El pasado 1 de junio marcó un hito en la vida institucional de México: por primera vez, la ciudadanía fue convocada a las urnas para elegir directamente a una parte significativa del Poder Judicial, incluyendo jueces, magistrados y ministros de la Suprema Corte. Sin embargo, lo que debía ser un ejercicio de democratización profunda se vio ensombrecido por una participación ciudadana alarmantemente baja, estimada en apenas un 13% por el Instituto Nacional Electoral (INE), desatando un intenso debate sobre la legitimidad y viabilidad del proceso.
Estas elecciones son el núcleo de la ambiciosa reforma judicial impulsada por el gobierno de Morena. Su objetivo declarado es “democratizar la justicia” y combatir la arraigada impunidad mediante la elección popular de los impartidores de justicia. La premisa es acercar el poder judicial al pueblo y romper con los mecanismos tradicionales de designación, percibidos por el oficialismo como opacos y elitistas.
La baja participación no fue un fenómeno aislado, sino el resultado de múltiples factores convergentes. La oposición política (PAN, PRI) convocó activamente a la abstención, argumentando que la elección popular socava la independencia judicial al someter a los jueces al vaivén de la política y la popularidad, y advirtiendo sobre riesgos de clientelismo y captura del poder judicial.
La jornada estuvo salpicada por denuncias de propaganda ilegal a favor de ciertos candidatos y, de manera más crítica, por una drástica reducción en el número de casillas disponibles (de 172,000 en elecciones federales ordinarias a 84,000), dificultando el acceso al voto.
La naturaleza novedosa del proceso, la gran cantidad de cargos en disputa (más de 2,600) y la escasa o nula información pública sobre el perfil, trayectoria y propuestas de la inmensa mayoría de los candidatos generaron confusión y desinterés entre el electorado.
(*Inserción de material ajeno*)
(** X2. Started at [i] inside the buffer with a separator somewhere below
    [i], the scan ends, without fault, on the nearest separator below [i]:
    no separator lies between the index it returns and [i]. *)
Theorem scan_back_finds_nearest_separator (root : list ascii) (i : nat) :
  i ≤ length root →
  (∃ k, k < i ∧ root !! k = Some sep) →
  ∃ tr j,
    scan_back root i = (tr, Ok j) ∧
    j < i ∧ root !! j = Some sep ∧ ∀ k, j < k < i → root !! k ≠ Some sep.
Proof.
  intros Hi Hsep.
  assert (∃ tr j, scan_back root i = (tr, Ok j)) as (tr & j & Hrun).
  { induction i as [|i IH]; [destruct Hsep as (k & ? & _); lia|].
    cbn [scan_back].
    destruct (lookup_lt_is_Some_2 root i) as [c Hc]; [lia|].
    rewrite (load_run _ _ _ c), bind_ok by done.
    case_decide as Hcs; [by eexists _, _|].
    destruct IH as (tr & j & ->); [lia | | by eexists _, _].
    destruct Hsep as (k & Hk & Hsepk). exists k. split; [|done].
    destruct (decide (k = i)) as [->|]; [congruence | lia]. }
  exists tr, j. split; [done|]. by eapply scan_back_Ok_inv.
Qed.

Lemma scan_back_finds_nearest_separator_witness :
  21 ≤ length (sample_path ++ [NUL]) ∧
  (∃ k, k < 21 ∧ (sample_path ++ [NUL]) !! k = Some sep) ∧
  ∃ tr j,
    scan_back (sample_path ++ [NUL]) 21 = (tr, Ok j) ∧
    j < 21 ∧ (sample_path ++ [NUL]) !! j = Some sep ∧
    ∀ k, j < k < 21 → (sample_path ++ [NUL]) !! k ≠ Some sep.
Proof.
  assert (21 ≤ length (sample_path ++ [NUL])) as Hi by by_compute.
  assert (∃ k, k < 21 ∧ (sample_path ++ [NUL]) !! k = Some sep) as Hsep
    by (exists 2; split; [lia | reflexivity]).
  split; [exact Hi|]. split; [exact Hsep|].
  exact (scan_back_finds_nearest_separator _ 21 Hi Hsep).
Defined.
(** * HardwareBufferRenderer: the JNI binding of the off-screen renderer

    A shallow embedding of
    [libs/hwui/jni/android_graphics_HardwareBufferRenderer.cpp].

    The file is glue between the managed caller and the rendering engine.
    Its own logic is: the buffer-transform matrix, the float to 8-bit
    conversion of the shadow alphas, the wrapping of the completion
    consumer, and the creation and destruction of the native objects
    behind the [jlong] handles.  Native memory is a pair of finite maps
    from addresses to objects; what C++ leaves undefined is an explicit
    outcome. *)

From Stdlib Require Import ZArith QArith Qround Qpower Lia List Bool Ascii.
From Stdlib Require Import Floats.SpecFloat.
From stdpp Require Import gmap strings list fin_maps.

Local Open Scope Z_scope.

(* ===================================================================== *)
(** * Scalars *)
(* ===================================================================== *)

(** [jfloat] and [SkScalar] are IEEE-754 binary32 numbers: 24 bits of
    significand, infinities at exponent 128. *)
Definition float_prec : Z := 24.
Definition float_emax : Z := 128.

Definition jfloat : Type := spec_float.

(** The scalars that reach the matrix come from [jint] dimensions through
    [static_cast<SkScalar>], so they are whole numbers; a scalar is
    modelled by the integer it denotes.  Sums of such scalars (the only
    arithmetic [postTranslate] performs here is [0 + d]) are exact. *)
Abbreviation SkScalar := Z (only parsing).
En medio de la controversia, la Presidente Claudia Sheinbaum declaró la jornada como “todo un éxito” y un “triunfo histórico”. Su argumento central radica en la naturaleza misma de la reforma: defiende que una elección universal no tendría sentido si su propósito fuera simplemente “controlar” al Poder Judicial, sugiriendo que el objetivo es mayor representatividad, no subordinación política directa. La oposición, por el contrario, ve en la abrumadora abstención un claro rechazo ciudadano al modelo y una falta de legitimidad para los elegidos.
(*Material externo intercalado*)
Definition demo_more : list (uint256 * Call) :=
  [ (105, SubmitEncryptedMetric 21 22 23);
    (106, RequestMetricDecryption 2);
    (107, HandleCategoryDecryption 1 [Byte.x01] []) ].

(** The plaintext behind a handle of [demo_env]. *)
Definition demo_plain (h : euint32) : N := (h - 1) mod 2 ^ 32.

(** Two metrics submitted and revealed, with a request for metric 0 and
    callbacks that are refused in between. *)
Definition demo_two_reveals : list (uint256 * Call) :=
  [ (100, SubmitEncryptedMetric 11 12 13);
    (101, SubmitEncryptedMetric 21 22 23);
    (102, RequestMetricDecryption 0);
    (103, RequestMetricDecryption 1);
    (104, HandleMetricDecryption 0 [Byte.x07; Byte.x08; Byte.x05] []);
    (105, HandleMetricDecryption 1 [Byte.x07; Byte.x08] []);
    (106, HandleMetricDecryption 1 [Byte.x07; Byte.x08; Byte.x05] []);
    (107, RequestMetricDecryption 2);
    (108, HandleMetricDecryption 2 [Byte.x01; Byte.x02; Byte.x03] []);
    (109, RequestCategoryDecryption "TaskCategory");
    (110, HandleCategoryDecryption 3 [Byte.x02] []) ].

End Contract.

(** ** The record manager of the frontend *)

Module Frontend.

(** *** Numbers

    A JavaScript number is an IEEE 754 binary64 value; the arithmetic
    operators round to nearest, ties to even. *)
Definition Number := spec_float.
Definition prec : Z := 53.
Definition emax : Z := 1024.

Definition number_div : Number -> Number -> Number := SFdiv prec emax.
Definition number_mul : Number -> Number -> Number := SFmul prec emax.
Definition number_sub : Number -> Number -> Number := SFsub prec emax.

(** The number an integer literal or an integer form value denotes. *)
Definition of_int (z : Z) : Number := binary_normalize prec emax z 0 false.
(** The literal [0.5]. *)
Definition half : Number := binary_normalize prec emax 1 (-1) false.

(** [Math.round]: a number that is not finite or is integral is returned as
    it is; otherwise the closest integer, the one towards plus infinity on
    a tie, with the sign of the argument kept on a zero result.  For
    [x = n * 2^e] with [e < 0], [floor (x + 1/2)] is
    [(2 n + 2^-e) / 2^(1-e)]. *)
Definition Math_round (x : Number) : Number :=
  match x with
  | S754_finite s m e =>
      if (0 <=? e)%Z then x
      else
        let n := if s then Z.neg m else Z.pos m in
        let k := ((2 * n + 2 ^ (- e)) / 2 ^ (1 - e))%Z in
        if (k =? 0)%Z then S754_zero s else of_int k
  | _ => x
  end.

(** The integer a number is, if it is one. *)
Definition to_int (x : Number) : option Z :=
  match x with
  | S754_zero _ => Some 0%Z
  | S754_finite s m e =>
      let n := if s then Z.neg m else Z.pos m in
      if (0 <=? e)%Z then Some (n * 2 ^ e)%Z
      else if (n mod 2 ^ (- e) =? 0)%Z then Some (n / 2 ^ (- e))%Z
      else None
  | _ => None
  end.

(** *** The form and the score *)

(** [newRecordData].  The three numeric fields hold what the arithmetic
    operators see: the number the form value converts to. *)
Record NewRecordData := mkNewRecordData {
  workType : string;
  hoursWorked : Number;
  tasksCompleted : Number;
  distractions : Number
}.
(** The product of two finite numbers, of any signs. *)
Lemma mul_finite_value x y :
  is_float x -> is_finite x = true -> is_float y -> is_finite y = true ->
  (Rabs (F2R x * F2R y) < 2 ^ 127)%R ->
  is_float (F32.mul x y) /\ is_finite (F32.mul x y) = true /\
  (Rabs (F2R (F32.mul x y) - F2R x * F2R y)
   <= Rabs (F2R (F32.mul x y)) / 8388608 + / 18446744073709551616)%R.
Proof.
  intros Vx Fx Vy Fy Hb.
  assert (Hzero : forall s, is_float (S754_zero s) /\ is_finite (S754_zero s) = true /\
            (Rabs (F2R (S754_zero s) - 0) <= Rabs (F2R (S754_zero s)) / 8388608
                                             + / 18446744073709551616)%R).
  { intros s. repeat split. simpl F2R. rewrite Rminus_0_r, Rabs_R0. lra. }
  destruct (finite_cases x Vx Fx) as [(sx & ->) | (sx & mx & ex & -> & Bx)];
    destruct (finite_cases y Vy Fy) as [(sy & ->) | (sy & my & ey & -> & By)].
  - replace (F2R (S754_zero sx) * F2R (S754_zero sy))%R with 0%R by (simpl; lra).
    apply (Hzero (xorb sx sy)).
  - replace (F2R (S754_zero sx) * F2R (S754_finite sy my ey))%R with 0%R by (simpl; lra).
    apply (Hzero (xorb sx sy)).
  - replace (F2R (S754_finite sx mx ex) * F2R (S754_zero sy))%R with 0%R by (simpl; lra).
    apply (Hzero (xorb sx sy)).
  - set (P := ((IZR (Zpos mx) * bpow ex) * (IZR (Zpos my) * bpow ey))%R).
    assert (HP : (0 <= P)%R).
    { pose proof (bpow_pos ex). pose proof (bpow_pos ey).
      assert (0 < IZR (Zpos mx))%R by (apply IZR_lt; lia).
      assert (0 < IZR (Zpos my))%R by (apply IZR_lt; lia).
      subst P. apply Rmult_le_pos; nra. }
    assert (E : (F2R (S754_finite sx mx ex) * F2R (S754_finite sy my ey)
                 = (if xorb sx sy then -1 else 1) * P)%R)
      by (subst P; destruct sx, sy; simpl; ring).
    rewrite E in Hb |- *.
    assert (HbP : (P < 2 ^ 127)%R).
    { destruct (xorb sx sy).
      - rewrite Rabs_left1 in Hb by lra. lra.
      - rewrite Rabs_right in Hb by lra. lra. }
    pose proof (SFmul_rounds F32.prec F32.emax ltac:(reflexivity) ltac:(reflexivity)
                  sx mx ex sy my ey Bx By) as Hr.
    fold P in Hr.
    destruct (rounds_finite 1 _ _ _ ltac:(lra) Hr HbP) as (Fr & Sr & Vr & Cr).
    fold (F32.mul (S754_finite sx mx ex) (S754_finite sy my ey)) in Fr, Sr, Vr, Cr |- *.
    refine (conj Vr (conj Fr _)).
    rewrite (F2R_signed _ _ Sr) at 1.
    pose proof (Rabs_pos (F2R (F32.mul (S754_finite sx mx ex) (S754_finite sy my ey)))) as Pa.
    unfold close in Cr.
    destruct (xorb sx sy); apply Rabs_le; lra.
Qed.

(** The sum of two finite numbers, of any signs. *)
Lemma add_finite_near x y :
  is_float x -> is_finite x = true -> is_float y -> is_finite y = true ->
  (Rabs (F2R x + F2R y) < 2 ^ 127)%R ->
  is_float (F32.add x y) /\ is_finite (F32.add x y) = true /\
  (Rabs (F2R (F32.add x y) - (F2R x + F2R y))
   <= Rabs (F2R (F32.add x y)) / 8388608 + / 18446744073709551616)%R.
Proof.
  intros Vx Fx Vy Fy Hb.
  destruct (add_finite_value x y Vx Fx Vy Fy Hb) as (V & F & C).
  refine (conj V (conj F _)).
  unfold close in C.
  destruct C as [(P & C1 & C2) | (P & C1 & C2)].
  - rewrite (Rabs_right (F2R (F32.add x y))) by lra. apply Rabs_le; lra.
  - rewrite (Rabs_left1 (F2R (F32.add x y))) by lra. apply Rabs_le; lra.
Qed.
Más allá de la retórica política, la participación del 13% plantea interrogantes fundamentales. ¿Puede considerarse legítimo un proceso donde la inmensa mayoría del electorado (87%) no emitió su voto? La representatividad de los cargos electos queda bajo una fuerte sombra.
El debate de fondo sobre si la elección popular fortalece o debilita la independencia judicial sigue abierto. El temor a la politización y la presión de intereses particulares sobre los jueces electos es real y requiere sólidos contrapesos institucionales aún por materializarse plenamente. Las irregularidades reportadas y la logística deficiente (reducción de casillas) evidencian fallas graves en la organización, minando la confianza en el proceso.
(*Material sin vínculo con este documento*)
(** C8. In every lookup-and-register pair of a run, the entry point
    entered is the one named after the plugin name that was looked up
    (the name followed by RegisterWithRegistrar) and it receives the
    registrar of that lookup; a registration is never made without the
    lookup under its own plugin's name just before it. *)
Theorem C8_registrar_goes_to_its_own_plugin h registry w s n tr res :
  run (13 + n) h (RegisterPlugins registry) w s = (tr, res) ->
  (forall i p name r c,
      nth_error tr i = Some (Lookup p name (Some r)) ->
      nth_error tr (S i) = Some c ->
      exists ret, c = Registration (name ++ "RegisterWithRegistrar")%string r ret)
  /\ (forall i symbol arg ret,
        nth_error tr (S i) = Some (Registration symbol arg ret) ->
        exists p name,
          nth_error tr i = Some (Lookup p name (Some arg))
          /\ symbol = (name ++ "RegisterWithRegistrar")%string)
  /\ (forall symbol arg ret, nth_error tr 0 <> Some (Registration symbol arg ret)).
Proof.
  intros Hrun. pose proof (run_registration_trace _ _ _ _ _ Hrun) as Htr.
  split; [|split].
  - exact (registration_trace_next Htr).
  - intros i symbol arg ret Hi.
    destruct (registration_trace_flow Htr _ Hi) as (j & name & [= <-] & Hj & ->).
    exists registry, name. auto.
  - intros symbol arg ret Hi.
    destruct (registration_trace_flow Htr _ Hi) as (j & name & Hij & _).
    discriminate.
Qed.

(** C9. No plugin is registered twice: within one run the names handed
    to GetRegistrarForPlugin are pairwise distinct and so are the entry
    points entered; when the run returns there are six of each, and each
    of the six entry points was entered exactly once. *)
Theorem C9_no_plugin_registered_twice h registry w s n tr res :
  run (13 + n) h (RegisterPlugins registry) w s = (tr, res) ->
  NoDup (looked_up tr)
  /\ NoDup (entered tr)
  /\ (completed res = true ->
      length (looked_up tr) = 6
      /\ length (entered tr) = 6
      /\ forall symbol,
           In symbol (map entry_symbol plugin_class_names) ->
           length (registered_with symbol tr) = 1).
Proof.
  intros Hrun. pose proof (run_registration_trace _ _ _ _ _ Hrun) as Htr.
  destruct (registration_trace_looked_up Htr) as [Hl _].
  destruct (registration_trace_entered Htr) as [He _].
  split; [|split].
  - exact (is_prefix_NoDup Hl plugin_class_names_NoDup).
  - exact (is_prefix_NoDup He entry_symbols_NoDup).
  - intros Hdone.
    destruct (completed_run_calls _ _ _ _ _ Hrun Hdone)
      as (r1 & r2 & r3 & r4 & r5 & r6 & ->).
    repeat split.
    intros symbol Hin. cbn in Hin.
    destruct Hin as [<-|[<-|[<-|[<-|[<-|[<-|[]]]]]]]; reflexivity.
Qed.

(** C10. [RegisterPlugins] does not guard against a null registry: given
    nullptr, the very first thing a run does is the lookup of
    BatteryPlusWindowsPlugin through the null receiver, every lookup of
    the run goes through it, and on a host where a call through a null
    receiver faults the run stops there, before any registration. *)
Theorem C10_null_registry_reaches_first_lookup h w s n tr res :
  run (13 + n) h (RegisterPlugins nullptr) w s = (tr, res) ->
  (exists ret tr',
      tr = Lookup nullptr "BatteryPlusWindowsPlugin" ret :: tr')
  /\ (forall p name ret, In (Lookup p name ret) tr -> p = nullptr)
  /\ (faults_on_null h ->
      tr = [Lookup nullptr "BatteryPlusWindowsPlugin" None]
      /\ res = Failed BySelf
      /\ entered tr = []).
Proof.
  intros Hrun. pose proof (run_registration_trace _ _ _ _ _ Hrun) as Htr.
  split; [|split].
  - unfold plugin_class_names in Htr. inversion Htr; subst; eauto.
  - exact (registration_trace_receiver Htr).
  - intros Hnull. rewrite run_RegisterPlugins in Hrun.
    unfold plugin_class_names in Hrun. simpl in Hrun.
    rewrite Hnull in Hrun. injection Hrun as <- <-. auto.
Qed.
La abstención masiva refleja una profunda desconexión entre la ciudadanía y este nuevo mecanismo, ya sea por desinformación, desconfianza en el sistema, desinterés o adhesión al llamado de boicot. Esto representa un desafío mayúsculo para el objetivo declarado de “democratizar” la justicia.
Las primeras elecciones judiciales en México han dejado una estela de dudas más que de certezas. Mientras el gobierno celebra un hito en su proyecto de transformación, la abismal participación ciudadana y las irregularidades observadas imponen una seria reflexión sobre la legitimidad y la eficacia del modelo adoptado. Los resultados finales, a conocerse el 15 de junio, y el desarrollo de la segunda etapa en 2027 (para otros 1,400 cargos), serán cruciales para evaluar si este experimento logra realmente acercar la justicia al pueblo, fortalecer su independencia y reducir la impunidad, o si, por el contrario, profundiza la crisis de credibilidad y confianza en una institución fundamental para la democracia mexicana. El verdadero éxito histórico no se mide solo en la realización del acto electoral, sino en su capacidad para generar una justicia más accesible, independiente y eficaz para todos los mexicanos. Ese juicio aún está pendiente.